For folks who have done a lot of AJAX work in ColdFusion, the ability to natively generate JSON from a CFC request has been a godsend. However, there have been many issues with the serialization of certain values. A good example of this is values like "011" turn into "11.0", which is unacceptable. There have been changes (both good and bad) in this area since 8 was released, with the very latest version of ColdFusion getting it near perfect. (And I don't mean ColdFusion 901, but ColdFusion 901 with the hot fix applied.) But what about folks not using ColdFusion 9 yet?
Chris emailed me earlier this week with exactly that issue. I recommended two options:
In the past, I've made use of cfjson by Jehiah Czebotar and Thomas Messier. I believe more than one of my open source projects make use of it. However, it hasn't been updated since February of 2008. Because of that, I also suggested Chris take a look at jsonutil by Nathan Mische. Nathan is a darn smart guy (he runs ColdFire) and his code was a good year more fresh. I asked Chris to let me know which he used and how it worked. He ended up using using jsonutil and reported that it worked great.
Not sure how many other people out there are on ColdFusion servers prior to 8 but if you have any alternate suggestions, speak up!
Archived Comments
I work on an ajax heavy cf8 application. We needed json compatible with extjs, we needed it to be very fast, and we needed it to not munge our data.
The problem with most of these approaches is that there is generally a performance tradeoff.
Enter Jackson (http://http://jackson.codehaus.org/).
Jackson is a java json encoding/decoding library. It's very fast. With about 500 lines of custom java code, we have a query converter that rivals the native json encoding in terms of performance, doesn't munge our data, and allows us to flexibly alter additional metadata, so we can implement things like paging easier.
I craft the json response by hand. If you know the response will always consist of a query with 3 columns, for example, then I code this:
<cfsavecontent variable="json">
{"myData": [
<cfoutput query="result"> ["#firstname#","#lastname#",#id#], </cfoutput>
]}
</cfsavecontent>
<!--- output saved content and remove the final unnecessary comma --->
<cfoutput>#Reverse(Replace(Reverse(json),",","","one"))#</cfoutput>
It's minimalistic and I have to customise it to each ajax request, but it works very well. Of course I add a bit of code to handle errors and empty queries, but it's compatible with older versions of CF.

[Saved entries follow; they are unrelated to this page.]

Definition processDriversInParallel (s : State) (drivers : list SessionDriver)
  (batchSize : positive) : list AnalyzedDriver * list AnalysisEvent :=
  batch_loop s drivers batchSize 0 [] [].

Definition sessionTypeDisplay (t : SessionType) : string :=
  match t with
  | Practice => "Practice"
  | Qualify => "Qualify"
  | Race => "Race"
  | Warmup => "Warmup"
  end.

(** [parseInt(carNumber) || 999]. *)
Definition car_number_key (driver : SessionDriver) : Z :=
  match parseInt (sd_carNumber driver) with
  | Some 0 | None => 999
  | Some n => n
  end.

(** [runPreRaceAnalysis()], with no other handler running at its waits. *)
Definition runPreRaceAnalysis (s : State) : State * list AnalysisEvent :=
  if preRaceAnalysisComplete s then (s, [])
  else
    let s := set_preRaceAnalysisComplete true s in
    let waits :=
      if negb (authenticated s) && (match client s with Some _ => true | None => false end)
      then repeat (Wait 100) 50 else [] in
    let display := sessionTypeDisplay (currentSessionType s) in
    let header :=
      [AnalysisHeader display (trackName s) (Z.of_nat (length (sessionDrivers s)));
       AnalysisLog ("Starting analysis for " +:+ display +:+ " session at " +:+ trackName s)] in
    let drivers := map snd (sessionDrivers s) in
    let drivers :=
      Array_sort (fun a b => car_number_key a - car_number_key b >? 0) drivers in
    let '(analyses, out) := processDriversInParallel s drivers 4 in
    let s :=
      fold_left (fun s analysis =>
                   set_analyzedDrivers (Map_set (carIdx analysis) analysis (analyzedDrivers s)) s)
        analyses s in
    (set_currentPhase RACING s,
     waits ++ header ++ out
     ++ [DriverTable analyses; FieldSummary analyses; WaitingForRaceStart]).

(** The session type that one session of the list selects, if any. *)
Definition session_type_of (session : Session) : option SessionType :=
  let sessionType := toLowerCase (default "" (SessionType_ session)) in
  if includes sessionType "practice" || includes sessionType "open" then Some Practice
  else if includes sessionType "qualify" || includes sessionType "lone" then Some Qualify
  else if includes sessionType "race" then Some Race
  else if includes sessionType "warmup" then Some Warmup
  else None.

(** One iteration of the loop over [driverInfo.Drivers]. *)
Definition add_driver (s : State) (d : Driver) : State :=
  match d_UserName d with
  | None | Some EmptyString => s
  | Some userName =>
      if String.eqb userName "Pace Car" then s
      else
        let s :=
          set_sessionDrivers
            (Map_set (d_CarIdx d)
               {| sd_carIdx := d_CarIdx d;
                  sd_custId := d_UserID d;
                  sd_name := userName;
                  sd_iRating := default 0 (d_IRating d);
                  sd_licenseLevel := str_or (default "" (d_LicString d)) "Unknown";
                  sd_carNumber := str_or (default "" (d_CarNumber d)) (show (d_CarIdx d)) |}
               (sessionDrivers s)) s in
        if d_UserID d =? myCustId then set_myCarIdx (d_CarIdx d) s else s
  end.
(** * pm-service: scoring, dashboard aggregation and status rules

    A shallow embedding of the score computation of the performance
    management back end (services and repositories for the BSC and MPM
    scorecards, action-plan status, periods) together with the properties
    its specification states about it.

    Layout: the data model and the operations come first (decimal
    arithmetic, rows and tables, the repositories, the services), the
    theorems follow. *)

From Stdlib Require Import ZArith QArith Qpower Qfield List String Bool Lia
  Permutation.
Import ListNotations.
Open Scope Z_scope.

(* ================================================================== *)
(** ** Decimal arithmetic

    The services compute on [decimal.Decimal] values in the default
    context: precision 28, rounding ROUND_HALF_EVEN, exponent limits
    Emin = -999999 and Emax = 999999, and the traps InvalidOperation,
    DivisionByZero and Overflow.  A finite decimal is a sign, a
    non-negative integer coefficient and an exponent; every arithmetic
    result goes through the context's [_fix], which rounds the
    coefficient to [prec] significant digits, rounds a result below the
    exponent range onto the least exponent [Etiny], and signals Overflow
    for a result above it.

    [fix_ctx] is [_fix] with all of this, and [mul_ctx] and
    [truediv_ctx] are the operators as a service applies them to a value
    of a request, which is any finite decimal.  [fix_], [mul] and [add]
    are the same operators for results between the exponent limits,
    where only the rounding to [prec] digits is left of [_fix]
    ([DecFacts.fix_between_limits]): the repositories apply them to
    values read from NUMERIC columns, which hold at most 131072 digits
    before the point and 16383 after it, so that the sums and products
    formed of them stay between the limits. *)

Module Dec.

Record Decimal : Type := mk { dsign : bool; dint : Z; dexp : Z }.

Definition prec : Z := 28.

(** [len c] is [len(str(c))], the number of decimal digits of [c >= 0]. *)
Fixpoint len_aux (fuel : nat) (n : Z) : Z :=
  match fuel with
  | O => 1
  | S f => if n <? 10 then 1 else 1 + len_aux f (n / 10)
  end.

Definition len (n : Z) : Z := len_aux (Z.to_nat (Z.log2 n)) n.

(** [Decimal(n)] for an integer literal [n]. *)
Definition of_int (n : Z) : Decimal := mk (n <? 0) (Z.abs n) 0.

(** [Decimal('c E e')] for a non-negative literal written as a string. *)
Definition of_str (c e : Z) : Decimal := mk false c e.

(** [Decimal(0.2)]: the argument is the binary double nearest to 0.2,
    converted exactly; it is 0.2000000000000000111022302462515654... *)
Definition of_float_0_2 : Decimal :=
  mk false 200000000000000011102230246251565404236316680908203125 (-54).

(** The coefficient [c] without its [k] low digits, rounded half-even
    ([_round_half_even] followed by the increment in [_fix]). *)
Definition round_half_even (c k : Z) : Z :=
  let q := c / 10 ^ k in
  let r := c mod 10 ^ k in
  let half := 5 * 10 ^ (k - 1) in
  if (half <? r) || ((r =? half) && Z.odd q) then q + 1 else q.

(** [Decimal._fix] in the default context. *)
Definition fix_ (d : Decimal) : Decimal :=
  if dint d =? 0 then d
  else
    let exp_min := len (dint d) + dexp d - prec in
    if dexp d <? exp_min then
      let coeff := round_half_even (dint d) (exp_min - dexp d) in
      if prec <? len coeff
      then mk (dsign d) (coeff / 10) (exp_min + 1)
      else mk (dsign d) coeff exp_min
    else d.

(** The exact product of [__mul__], before [_fix]. *)
Definition product (a b : Decimal) : Decimal :=
  mk (xorb (dsign a) (dsign b)) (dint a * dint b) (dexp a + dexp b).

(** [Decimal.__mul__], between the exponent limits. *)
Definition mul (a b : Decimal) : Decimal := fix_ (product a b).

(** The loop of [__truediv__] that brings an exact quotient as close to
    the ideal exponent as its trailing zeros allow. *)
Fixpoint strip (fuel : nat) (coeff exp ideal_exp : Z) : Z * Z :=
  match fuel with
  | O => (coeff, exp)
  | S f =>
      if (exp <? ideal_exp) && (coeff mod 10 =? 0)
      then strip f (coeff / 10) (exp + 1) ideal_exp
      else (coeff, exp)
  end.

(** The quotient of [__truediv__] by a divisor that is not zero, before
    [_fix]. *)
Definition quotient (a b : Decimal) : Decimal :=
  let sign := xorb (dsign a) (dsign b) in
  if dint a =? 0 then mk sign 0 (dexp a - dexp b)
  else
    let shift := len (dint b) - len (dint a) + prec + 1 in
    let exp := dexp a - dexp b - shift in
    let num := if 0 <=? shift then dint a * 10 ^ shift else dint a in
    let den := if 0 <=? shift then dint b else dint b * 10 ^ (- shift) in
    let coeff := num / den in
    let remainder := num mod den in
    let '(coeff, exp) :=
      if remainder =? 0
      then strip (Z.to_nat (dexp a - dexp b - exp)) coeff exp (dexp a - dexp b)
      else (if coeff mod 5 =? 0 then coeff + 1 else coeff, exp) in
    mk sign coeff exp.
(** * Flag-football play designer: canvas engine, element model and history

    A shallow embedding of the TypeScript sources under
    [features/play-designer] (utils.ts, hooks/useHistory.ts,
    components/PlayCanvas.tsx, components/FieldGrid.tsx,
    components/BoardView.tsx) and of the two application shells (the
    single-file App.tsx and the modular one), with the properties the
    design document states about them and further properties of the code.

    Conventions.
    - A JavaScript [number] is [NaN], an infinity, or a finite value; a finite
      binary64 is a rational, so finite values are carried as [Q] and the
      arithmetic on them is exact (binary64 rounding, overflow and the sign
      of zero are not modelled).
    - [Math.hypot] only ever feeds a comparison, so a length is carried as
      its square: [sqrt a < sqrt b] is [a < b] on non-negative rationals.
    - An object read back from storage is a finite map from keys to values;
      a spread [{...o, k: v}] is an insertion into that map.
    - React refs and state cells become fields of an explicit state record. *)

From Stdlib Require Import QArith Qround Qabs Lia Lqa.
From stdpp Require Import gmap strings list fin_maps.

One mentioned by Barney Boisvert from:
http://www.json.org/java/in...
myStruct = {
a = "to serialize",
b = 4,
c = [ 1, "two", "3" ]
};
json = createObject("java", "org.json.JSONObject").init(myStruct).toString();
Mark touched on two good points. I add JSStringFormat() around data that could contain non-alphanumeric characters and do a replace() on quotes to escape them. I never get munged data.
I add another column in the json response to carry the total number of records in the query so my favourite jquery data table plugin (called DataTables funnily enough) can format it automatically in a table and page through the results. Nothing else is needed in the json response to achieve that.
@Mark Andrachek: Mark, is your Jackson-based serializer an available thing that other people can use? I assume it also handles other data types, yes? I've modified jsonutil to do what we need, but a java solution is likely to perform better.